Product life cycle
A product starts with an idea which reflects a need or provides a solution to specific problem. In the context of public code the indented product often supports the management and or execution of public policy.
The development from and initial idea to a fully featured product is an evolutionary process supported by a variety of development methodologies and management frameworks (see further reading). Even seemingly fully featured software, as a product, is constantly refined, altered and improved. Like roads or other infrastructure which require continuous maintenance, it may be more useful to think of software as a process more than a product. This entire process is often referred to as the product life cycle.
Product stewardship activities in the product life cycle
In the context of codebase stewardship, the goal of product stewardship is to support codebases and their communities. This helps them build and grow a viable and sustainable ecosystem around a codebase. Then a community can use shared resources and knowledge to support the product life cycle for the duration for its lifespan.
As codebase stewards we work with different levels of codebases that implement products which differ in product maturity. Codebases which started out being developed and used in a single organization have different needs and dynamics than codebases used by a variety of organizations and or functional contexts.
When a codebase is being developed collaboratively, replicated, or used by more than one organization a community faces numerous challenges in order to support the product life cycle.
How does a community:
- Decide which features are being developed?
- Prioritize and estimate features needed?

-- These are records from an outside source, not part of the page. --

Lemma mgr_allocate os m parts :
  mrep os m parts ->
  exists r m' os' parts', allocate os m = Ret (r, m', os') /\ mrep os' m' parts' /\
  match r with
  | Ok off => ~ is_live m parts off /\
      (forall o, is_live m' parts' o <-> o = off \/ is_live m parts o)
  | Err e => e = OutOfMemory /\ m' = m /\ parts' = parts /\ Forall (fun fl => fl.1 = []) parts
  end.
Proof using Sp.
  intros Hm. unfold allocate.
  destruct (try_segments_spec (segments m) parts (mr_parts _ _ _ Hm)) as
    [(i & seg & k & fr & lv & seg' & Hi & Hp & Ht & Hr' & He & Hch)|[Ht Hfull]].
  { intros i seg fl Hi Hp. apply (mr_seg _ _ _ Hm i seg fl Hi Hp). }
  - rewrite Ht. cbn [obind].
    exists (Ok (DataSegment.chunk seg k)), (with_segments m (<[i := seg']> (segments m))), os,
      (<[i := (fr, k :: lv)]> parts).
    pose proof (mr_seg _ _ _ Hm i seg _ Hi Hp) as Hso. pose proof Hso as [Hrep Hid]. cbn in Hrep.
    assert (Hk : k ∉ lv).
    { pose proof (DataSegment.ds_NoDup _ _ _ Hrep) as Hnd. cbn in Hnd.
      apply NoDup_cons in Hnd as [Hnd _]. set_solver. }
    split; [done|]. split.
    { apply (mrep_update os m parts i seg (k :: fr, lv)); try done.
      apply (seg_ok_chunks m i seg seg' k (k :: fr, lv)); [done|cbn; left|cbn; set_solver|done|done]. }
    assert (Hkin : k ∈ (k :: fr, lv).1 ++ (k :: fr, lv).2) by (cbn; left).
    split.
    + rewrite (is_live_split m parts i seg _ _ Hi Hp). intros [(j & Hj & He2)|Ho].
      * cbn in Hj. apply (DataSegment.chunk_inj _ _ _ Hrep) in He2;
          [by subst|left|cbn; right; apply elem_of_app; by right].
      * by apply (other_segment os m parts i seg _ k _ Hm Hi Hp Hkin Ho).
    + intros o. rewrite (is_live_update m parts i seg _ _ _ _ Hi Hp).
      rewrite (is_live_split m parts i seg _ o Hi Hp). cbn. split.
      * intros [(j & Hj & ->)|Ho]; [|by right; right]. rewrite Hch.
        apply elem_of_cons in Hj as [->|Hj]; [by left|]. right. left. eauto.
      * intros [->|[(j & Hj & ->)|Ho]]; [left|left|by right].
        -- exists k. rewrite Hch. split; [left|done].
        -- exists j. rewrite Hch. split; [by right|done].
  - rewrite Ht. cbn [obind]. rewrite with_segments_id.
    destruct (mgr_new_segment _ _ _ Hm) as (r & os1 & -> & Hr). cbn [obind].
    destruct r as [seg|e]; [|by exists (Err OutOfMemory), m, os1, parts].
    destruct (mgr_grow os1 m parts os seg Hm Hr) as (seg' & -> & Hm' & Hnew & Hall). cbn [obind].
    exists (Ok (DataSegment.chunk seg 0)). by do 3 eexists.
Qed.

Lemma mgr_deallocate os m parts off :
  mrep os m parts -> is_live m parts off ->
  exists m' parts', deallocate m off = Ret m' /\ mrep os m' parts' /\
    segments m' <> [] /\ forall o, is_live m' parts' o <-> is_live m parts o /\ o <> off.
Proof using Sp.
  intros Hm (i & seg & [fr lv] & k & Hi & Hp & Hk & ->). cbn in Hk.
  assert (Hkin : k ∈ (fr, lv).1 ++ (fr, lv).2) by (cbn; set_solver).
  unfold deallocate. rewrite (chunk_owner _ _ _ _ _ _ _ Hm Hi Hp Hkin).
  pose proof (lookup_lt_Some _ _ _ Hi) as Hlt.
  rewrite (proj2 (Z.ltb_lt _ _)) by lia. unfold index. rewrite Nat2Z.id, Hi. cbn [obind].
  pose proof (mr_seg _ _ _ Hm i seg _ Hi Hp) as Hso. pose proof Hso as [Hrep Hid]. cbn in Hrep.
  apply elem_of_Permutation in Hk as [lv' Hperm].
  pose proof (DataSegment.ds_rep_perm _ _ _ _ Hrep Hperm) as Hrep'.
  destruct (DataSegment.ds_deallocate_some _ _ _ _ Hrep') as (seg' & Hd & Hr' & Hch & _).
  rewrite Hd. cbn [obind].
  assert (Hknot : k ∉ lv').
  { pose proof (DataSegment.ds_NoDup _ _ _ Hrep') as Hnd. apply NoDup_app in Hnd as (_ & _ & Hnd).
    by apply NoDup_cons in Hnd as [? _]. }
  eexists _, (<[i := (k :: fr, lv')]> parts). split; [done|]. split; [|split].
  - apply (mrep_update os m parts i seg (fr, lv)); try done.
    apply (seg_ok_chunks m i seg seg' k (fr, lv)); try done. cbn. left.
  - intros He. apply (f_equal length) in He. cbn in He. rewrite length_insert in He. lia.
  - intros o. rewrite (is_live_update m parts i seg _ _ _ _ Hi Hp).
    rewrite (is_live_split m parts i seg _ o Hi Hp). cbn. split.
    + intros [(j & Hj & ->)|Ho].
      * rewrite Hch. split; [left; exists j; split; [|done]; rewrite Hperm; by right|].
        intros He. apply (DataSegment.chunk_inj _ _ _ Hrep') in He;
          [by subst|apply elem_of_app; right; by right|apply elem_of_app; right; left].
      * split; [by right|]. by apply (other_segment os m parts i seg _ k _ Hm Hi Hp Hkin Ho).
    + intros [[(j & Hj & ->)|Ho] Hne]; [|by right]. left. exists j. rewrite Hch.
      split; [|done]. rewrite Hperm in Hj. apply elem_of_cons in Hj as [->|]; [done|done].
Qed.

(** ** A manager in use

    The calls of a client that gives back only what it holds: [held] are the
    offsets it has been given and not given back. *)
Record client := { c_os : Os; c_mgr : SegmentManager; held : list PointerOffset }.

Inductive step : client -> client -> Prop :=
| step_alloc os m L off m' os' :
    allocate os m = Ret (Ok off, m', os') ->
    step (Build_client os m L) (Build_client os' m' (off :: L))
| step_alloc_err os m L e m' os' :
    allocate os m = Ret (Err e, m', os') ->
    step (Build_client os m L) (Build_client os' m' L)
| step_free os m L1 off L2 m' :
    deallocate m off = Ret m' ->
    step (Build_client os m (L1 ++ off :: L2)) (Build_client os m' (L1 ++ L2)).

Definition started (prefix : string) (cs count : Z) (c : client) : Prop :=
  exists os0, create os0 prefix cs count = Ret (Ok (c_mgr c), c_os c) /\ held c = [].

Definition inv (c : client) : Prop :=
  exists parts, mrep (c_os c) (c_mgr c) parts /\ NoDup (held c) /\
    forall o, o ∈ held c <-> is_live (c_mgr c) parts o.

Lemma started_inv prefix cs count c :
  cs + 7 < 2 ^ 64 -> DataSegment.fits_segment cs count 0 -> started prefix cs count c -> inv c.
Proof using Sp.
  intros Hb Hf (os0 & Hc & Hheld). destruct c as [os m L]. cbn in *. subst L.
  unfold create in Hc.
  destruct (DataSegment.ds_create_spec macos hash os0 (seg_name prefix 0) cs count 0 Hb Hf)
    as (r & os1 & Hd & Hr). rewrite Hd in Hc. cbn [obind] in Hc.
  destruct r as [seg|]; [|done]. simplify_eq.
  destruct Hr as (Hrep & _ & _ & Hid & _ & o & Hnames & _).
  exists [(seqZ 0 count, [])]. split; [split; cbn; try done|split; [constructor|]].
  - split; lia.
  - intros [|i] s fl Hi Hp; [|done]. cbn in *. by simplify_eq.
  - intros i Hi. replace i with 0 by lia. rewrite Hnames, lookup_insert_eq. eauto.
  - intros x. split; [by intros ?%elem_of_nil|].
    intros ([|i] & s & fl & k & Hi & Hp & Hk & _); [|done]. cbn in *. simplify_eq.
    by apply elem_of_nil in Hk.
Qed.

Lemma step_inv c c' : inv c -> step c c' -> inv c'.
Proof using Sp.
  intros (parts & Hm & Hnd & Hl) Hs. destruct Hs as [os m L off m' os' Ha|os m L e m' os' Ha|os m L1 off L2 m' Hd]; cbn in *.
  - destruct (mgr_allocate _ _ _ Hm) as (r & m1 & os1 & parts' & Ha' & Hm' & Hr).
    rewrite Ha' in Ha. simplify_eq. destruct Hr as [Hnew Hall]. exists parts'. split; [done|].
    cbn. split; [apply NoDup_cons; split; [by rewrite Hl|done]|].
    intros o. rewrite elem_of_cons, Hl. by rewrite Hall.
  - destruct (mgr_allocate _ _ _ Hm) as (r & m1 & os1 & parts' & Ha' & Hm' & Hr).
    rewrite Ha' in Ha. simplify_eq. destruct Hr as (_ & -> & -> & _). by exists parts.
  - assert (Hlive : is_live m parts off) by (apply Hl; apply elem_of_app; right; left).
    destruct (mgr_deallocate _ _ _ _ Hm Hlive) as (m1 & parts' & Hd' & Hm' & _ & Hall).
    rewrite Hd' in Hd. simplify_eq. exists parts'. split; [done|]. cbn.
    rewrite <- Permutation_middle in Hnd. apply NoDup_cons in Hnd as [Hnin Hnd].
    split; [done|]. intros o. rewrite Hall, <- Hl, <- Permutation_middle, elem_of_cons.
    split; [intros Ho; split; [by right|by intros ->]|by intros [[->|?] ?]].
Qed.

- Finance and organize the development needed to be done?
- Share and community with each other and there stakeholders?
- Handle conflicting needs?
All these challenges are related to how a community govern its codebase and community. As codebase stewards we help communities explore and answer these question by supporting and coaching them throughout the product life cycle.
Codebase stewards can support product development by helping a community to:
- develop a product manifest or product description clarifying what the purpose and goal of a codebase implementing a product is, what problem(s) it solves and what value it provides towards its users
- take product accessibility into account using the design
- adopt a process and method which helps them to discuss, describe and prioritize on product features
Additionaly, the codebase stewards can support by organizing a workshop that helps the community explore business models and financing. Such a workshop may provide inside on how further procurement and development can be funded and to include software vendors into the community to help provide and sell services around a product whilst collaborating in the open with other stakeholders.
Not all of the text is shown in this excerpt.